------ Data section ------
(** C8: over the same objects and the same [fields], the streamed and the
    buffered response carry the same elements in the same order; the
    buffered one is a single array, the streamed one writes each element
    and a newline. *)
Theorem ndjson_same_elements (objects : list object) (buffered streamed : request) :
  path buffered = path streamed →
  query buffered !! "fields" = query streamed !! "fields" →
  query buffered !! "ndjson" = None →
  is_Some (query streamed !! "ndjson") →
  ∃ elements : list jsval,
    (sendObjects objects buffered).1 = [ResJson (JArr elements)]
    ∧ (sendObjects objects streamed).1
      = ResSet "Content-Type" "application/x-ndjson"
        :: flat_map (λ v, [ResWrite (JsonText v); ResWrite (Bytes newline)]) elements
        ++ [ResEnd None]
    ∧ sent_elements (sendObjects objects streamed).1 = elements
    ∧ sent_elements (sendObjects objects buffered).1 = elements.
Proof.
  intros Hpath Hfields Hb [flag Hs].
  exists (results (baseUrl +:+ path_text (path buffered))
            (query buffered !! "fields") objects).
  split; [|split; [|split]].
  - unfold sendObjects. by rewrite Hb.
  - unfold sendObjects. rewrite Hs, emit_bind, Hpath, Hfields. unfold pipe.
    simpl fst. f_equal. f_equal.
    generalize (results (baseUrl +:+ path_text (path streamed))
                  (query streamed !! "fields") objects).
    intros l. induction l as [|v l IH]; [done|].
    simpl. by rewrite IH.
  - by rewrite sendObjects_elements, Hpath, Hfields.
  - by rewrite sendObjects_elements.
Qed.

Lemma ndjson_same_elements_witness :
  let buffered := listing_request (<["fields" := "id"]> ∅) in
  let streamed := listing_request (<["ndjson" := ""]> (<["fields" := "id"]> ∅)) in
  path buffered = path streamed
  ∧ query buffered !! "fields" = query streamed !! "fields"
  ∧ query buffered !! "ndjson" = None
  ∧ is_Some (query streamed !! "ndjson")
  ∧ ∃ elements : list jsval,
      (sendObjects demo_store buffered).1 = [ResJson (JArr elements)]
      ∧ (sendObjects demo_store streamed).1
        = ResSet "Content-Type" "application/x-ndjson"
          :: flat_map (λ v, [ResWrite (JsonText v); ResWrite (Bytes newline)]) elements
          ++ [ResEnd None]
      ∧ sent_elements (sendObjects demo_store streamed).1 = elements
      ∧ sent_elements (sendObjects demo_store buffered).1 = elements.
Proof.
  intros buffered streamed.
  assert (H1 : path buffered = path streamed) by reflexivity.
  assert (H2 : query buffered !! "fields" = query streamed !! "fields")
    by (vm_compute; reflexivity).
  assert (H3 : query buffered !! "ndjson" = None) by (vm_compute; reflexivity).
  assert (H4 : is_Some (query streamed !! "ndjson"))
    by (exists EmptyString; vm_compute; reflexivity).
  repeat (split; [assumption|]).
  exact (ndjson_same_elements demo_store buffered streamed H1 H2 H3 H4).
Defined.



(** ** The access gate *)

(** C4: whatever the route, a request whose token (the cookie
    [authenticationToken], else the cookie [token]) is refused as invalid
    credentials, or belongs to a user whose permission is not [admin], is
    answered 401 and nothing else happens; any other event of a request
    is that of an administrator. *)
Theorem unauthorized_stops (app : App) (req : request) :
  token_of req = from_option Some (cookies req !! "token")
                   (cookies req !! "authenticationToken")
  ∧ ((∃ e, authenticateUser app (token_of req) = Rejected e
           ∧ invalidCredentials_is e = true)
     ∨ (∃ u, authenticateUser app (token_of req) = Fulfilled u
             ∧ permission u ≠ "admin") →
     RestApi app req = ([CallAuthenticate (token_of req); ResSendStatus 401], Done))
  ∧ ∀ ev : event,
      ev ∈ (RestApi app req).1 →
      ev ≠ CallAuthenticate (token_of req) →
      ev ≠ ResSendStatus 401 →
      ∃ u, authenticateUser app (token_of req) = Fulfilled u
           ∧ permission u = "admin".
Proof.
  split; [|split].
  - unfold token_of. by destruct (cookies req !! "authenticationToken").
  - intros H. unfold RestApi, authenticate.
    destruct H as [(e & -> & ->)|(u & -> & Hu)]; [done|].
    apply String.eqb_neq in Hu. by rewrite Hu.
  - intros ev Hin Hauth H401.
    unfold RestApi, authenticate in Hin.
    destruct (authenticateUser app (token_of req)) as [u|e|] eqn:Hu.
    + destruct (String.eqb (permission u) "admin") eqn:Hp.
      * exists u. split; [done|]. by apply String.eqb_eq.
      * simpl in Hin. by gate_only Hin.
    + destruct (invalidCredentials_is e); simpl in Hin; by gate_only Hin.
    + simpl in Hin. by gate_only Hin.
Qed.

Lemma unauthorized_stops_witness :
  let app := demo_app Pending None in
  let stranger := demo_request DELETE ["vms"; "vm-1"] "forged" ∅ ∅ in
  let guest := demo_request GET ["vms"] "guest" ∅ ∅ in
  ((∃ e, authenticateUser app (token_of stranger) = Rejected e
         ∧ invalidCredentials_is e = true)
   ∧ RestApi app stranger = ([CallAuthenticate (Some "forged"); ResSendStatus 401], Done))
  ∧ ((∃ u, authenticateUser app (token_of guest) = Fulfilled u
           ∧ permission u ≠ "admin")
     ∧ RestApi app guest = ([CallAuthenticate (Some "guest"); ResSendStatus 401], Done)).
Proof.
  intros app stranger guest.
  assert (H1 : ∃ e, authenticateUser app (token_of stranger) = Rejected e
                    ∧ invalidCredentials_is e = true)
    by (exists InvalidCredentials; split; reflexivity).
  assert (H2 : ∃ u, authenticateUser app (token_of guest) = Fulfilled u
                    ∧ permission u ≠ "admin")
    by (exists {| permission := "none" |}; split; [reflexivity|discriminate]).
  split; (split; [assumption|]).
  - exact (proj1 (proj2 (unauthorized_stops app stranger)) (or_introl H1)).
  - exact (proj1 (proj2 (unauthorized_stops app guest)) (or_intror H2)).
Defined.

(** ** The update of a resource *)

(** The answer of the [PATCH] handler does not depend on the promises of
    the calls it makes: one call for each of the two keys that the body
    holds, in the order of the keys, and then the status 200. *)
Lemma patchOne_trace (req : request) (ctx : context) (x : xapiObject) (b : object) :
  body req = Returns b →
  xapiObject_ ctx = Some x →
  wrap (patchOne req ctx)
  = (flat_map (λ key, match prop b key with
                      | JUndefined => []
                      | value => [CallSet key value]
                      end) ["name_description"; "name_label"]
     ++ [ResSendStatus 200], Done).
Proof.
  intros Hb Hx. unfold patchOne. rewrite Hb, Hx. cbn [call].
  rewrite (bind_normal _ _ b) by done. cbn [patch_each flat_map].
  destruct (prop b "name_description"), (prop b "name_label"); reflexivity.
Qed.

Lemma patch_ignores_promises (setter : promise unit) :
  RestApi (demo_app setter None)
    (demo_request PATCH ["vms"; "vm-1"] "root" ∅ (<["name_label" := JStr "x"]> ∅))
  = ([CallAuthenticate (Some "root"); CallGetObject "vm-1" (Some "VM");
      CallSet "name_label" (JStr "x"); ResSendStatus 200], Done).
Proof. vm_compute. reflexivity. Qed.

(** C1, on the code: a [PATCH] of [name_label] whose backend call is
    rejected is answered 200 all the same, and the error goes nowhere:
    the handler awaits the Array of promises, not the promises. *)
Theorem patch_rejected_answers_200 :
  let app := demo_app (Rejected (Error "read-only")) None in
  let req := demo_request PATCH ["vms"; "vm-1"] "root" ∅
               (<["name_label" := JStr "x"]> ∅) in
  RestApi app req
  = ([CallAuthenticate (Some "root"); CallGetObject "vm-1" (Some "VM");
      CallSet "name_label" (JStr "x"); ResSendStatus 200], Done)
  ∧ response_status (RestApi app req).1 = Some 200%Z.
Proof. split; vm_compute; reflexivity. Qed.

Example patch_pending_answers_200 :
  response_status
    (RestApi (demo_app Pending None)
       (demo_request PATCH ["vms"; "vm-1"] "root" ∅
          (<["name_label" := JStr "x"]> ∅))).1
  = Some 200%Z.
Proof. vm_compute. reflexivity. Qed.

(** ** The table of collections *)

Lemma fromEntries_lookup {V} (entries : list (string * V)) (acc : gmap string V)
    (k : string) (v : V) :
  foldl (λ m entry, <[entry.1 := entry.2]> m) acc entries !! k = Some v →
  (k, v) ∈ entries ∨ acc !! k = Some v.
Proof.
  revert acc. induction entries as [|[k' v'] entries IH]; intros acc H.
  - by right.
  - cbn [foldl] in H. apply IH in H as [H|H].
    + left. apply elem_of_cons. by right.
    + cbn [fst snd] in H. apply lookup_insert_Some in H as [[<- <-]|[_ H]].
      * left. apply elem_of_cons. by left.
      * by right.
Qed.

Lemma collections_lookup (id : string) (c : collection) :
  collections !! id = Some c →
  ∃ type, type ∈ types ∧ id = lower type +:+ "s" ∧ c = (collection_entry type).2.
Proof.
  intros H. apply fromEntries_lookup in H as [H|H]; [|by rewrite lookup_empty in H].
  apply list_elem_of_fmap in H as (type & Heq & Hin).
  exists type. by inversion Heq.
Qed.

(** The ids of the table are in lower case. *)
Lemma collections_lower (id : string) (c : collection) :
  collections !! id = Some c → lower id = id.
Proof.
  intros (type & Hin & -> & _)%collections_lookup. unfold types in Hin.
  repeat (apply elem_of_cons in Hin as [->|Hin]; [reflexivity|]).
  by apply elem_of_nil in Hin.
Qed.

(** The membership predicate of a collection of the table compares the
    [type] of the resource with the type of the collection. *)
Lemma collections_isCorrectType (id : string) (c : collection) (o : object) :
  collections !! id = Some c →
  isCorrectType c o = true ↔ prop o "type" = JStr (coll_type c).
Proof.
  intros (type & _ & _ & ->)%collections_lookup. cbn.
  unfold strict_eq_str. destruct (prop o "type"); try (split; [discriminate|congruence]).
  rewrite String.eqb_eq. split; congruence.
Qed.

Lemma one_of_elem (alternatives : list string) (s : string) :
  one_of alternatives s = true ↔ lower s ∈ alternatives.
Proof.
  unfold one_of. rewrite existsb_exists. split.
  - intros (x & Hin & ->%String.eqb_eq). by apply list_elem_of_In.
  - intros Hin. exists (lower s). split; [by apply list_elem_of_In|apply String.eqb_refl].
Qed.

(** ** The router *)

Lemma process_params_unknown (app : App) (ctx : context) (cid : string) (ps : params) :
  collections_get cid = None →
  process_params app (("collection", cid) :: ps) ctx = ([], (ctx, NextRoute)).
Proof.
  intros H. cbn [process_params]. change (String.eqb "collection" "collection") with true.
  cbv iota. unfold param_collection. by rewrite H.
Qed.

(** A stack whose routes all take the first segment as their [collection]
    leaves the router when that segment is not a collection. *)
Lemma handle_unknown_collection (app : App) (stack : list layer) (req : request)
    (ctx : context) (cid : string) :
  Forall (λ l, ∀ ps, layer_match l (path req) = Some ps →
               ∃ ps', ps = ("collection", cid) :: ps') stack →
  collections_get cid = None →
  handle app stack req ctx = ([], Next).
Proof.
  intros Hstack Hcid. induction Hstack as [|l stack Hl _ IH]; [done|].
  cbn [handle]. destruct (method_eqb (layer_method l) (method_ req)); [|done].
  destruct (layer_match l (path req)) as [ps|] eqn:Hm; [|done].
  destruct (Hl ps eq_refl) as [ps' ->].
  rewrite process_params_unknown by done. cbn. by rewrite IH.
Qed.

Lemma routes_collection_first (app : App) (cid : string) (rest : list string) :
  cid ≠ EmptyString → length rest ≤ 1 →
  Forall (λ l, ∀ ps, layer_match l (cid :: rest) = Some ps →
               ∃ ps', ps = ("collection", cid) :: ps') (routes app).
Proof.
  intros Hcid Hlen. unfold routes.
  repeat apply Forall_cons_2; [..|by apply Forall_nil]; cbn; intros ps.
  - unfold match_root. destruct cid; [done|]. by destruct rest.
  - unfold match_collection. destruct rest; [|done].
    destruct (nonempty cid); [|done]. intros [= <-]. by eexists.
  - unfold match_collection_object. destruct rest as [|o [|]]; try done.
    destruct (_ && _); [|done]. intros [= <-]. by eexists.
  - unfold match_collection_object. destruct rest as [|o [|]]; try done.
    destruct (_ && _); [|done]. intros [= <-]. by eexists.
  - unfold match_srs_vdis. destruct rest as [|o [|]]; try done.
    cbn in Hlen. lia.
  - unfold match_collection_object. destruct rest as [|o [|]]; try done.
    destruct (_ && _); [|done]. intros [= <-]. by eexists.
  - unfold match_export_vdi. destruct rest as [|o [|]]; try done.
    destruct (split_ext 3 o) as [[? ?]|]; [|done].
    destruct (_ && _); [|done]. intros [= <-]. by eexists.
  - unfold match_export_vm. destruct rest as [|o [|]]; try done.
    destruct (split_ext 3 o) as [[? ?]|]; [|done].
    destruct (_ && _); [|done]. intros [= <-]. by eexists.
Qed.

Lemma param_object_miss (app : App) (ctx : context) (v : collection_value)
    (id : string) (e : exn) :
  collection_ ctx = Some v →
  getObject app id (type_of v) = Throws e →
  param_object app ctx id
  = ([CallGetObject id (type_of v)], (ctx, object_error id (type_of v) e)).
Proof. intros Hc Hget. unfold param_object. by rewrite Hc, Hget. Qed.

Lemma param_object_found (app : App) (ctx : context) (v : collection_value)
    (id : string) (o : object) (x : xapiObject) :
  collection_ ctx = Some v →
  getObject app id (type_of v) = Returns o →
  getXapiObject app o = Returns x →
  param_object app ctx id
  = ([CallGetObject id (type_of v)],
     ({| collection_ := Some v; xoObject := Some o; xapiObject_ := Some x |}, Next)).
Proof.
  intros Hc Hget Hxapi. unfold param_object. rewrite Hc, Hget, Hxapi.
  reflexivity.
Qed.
------
▶ _Work request_
Which of the lines above carry the string "event"? Pick them out and copy them.

▶ _Solution to the exercise_
    answered 401 and nothing else happens; any other event of a request
  ∧ ∀ ev : event,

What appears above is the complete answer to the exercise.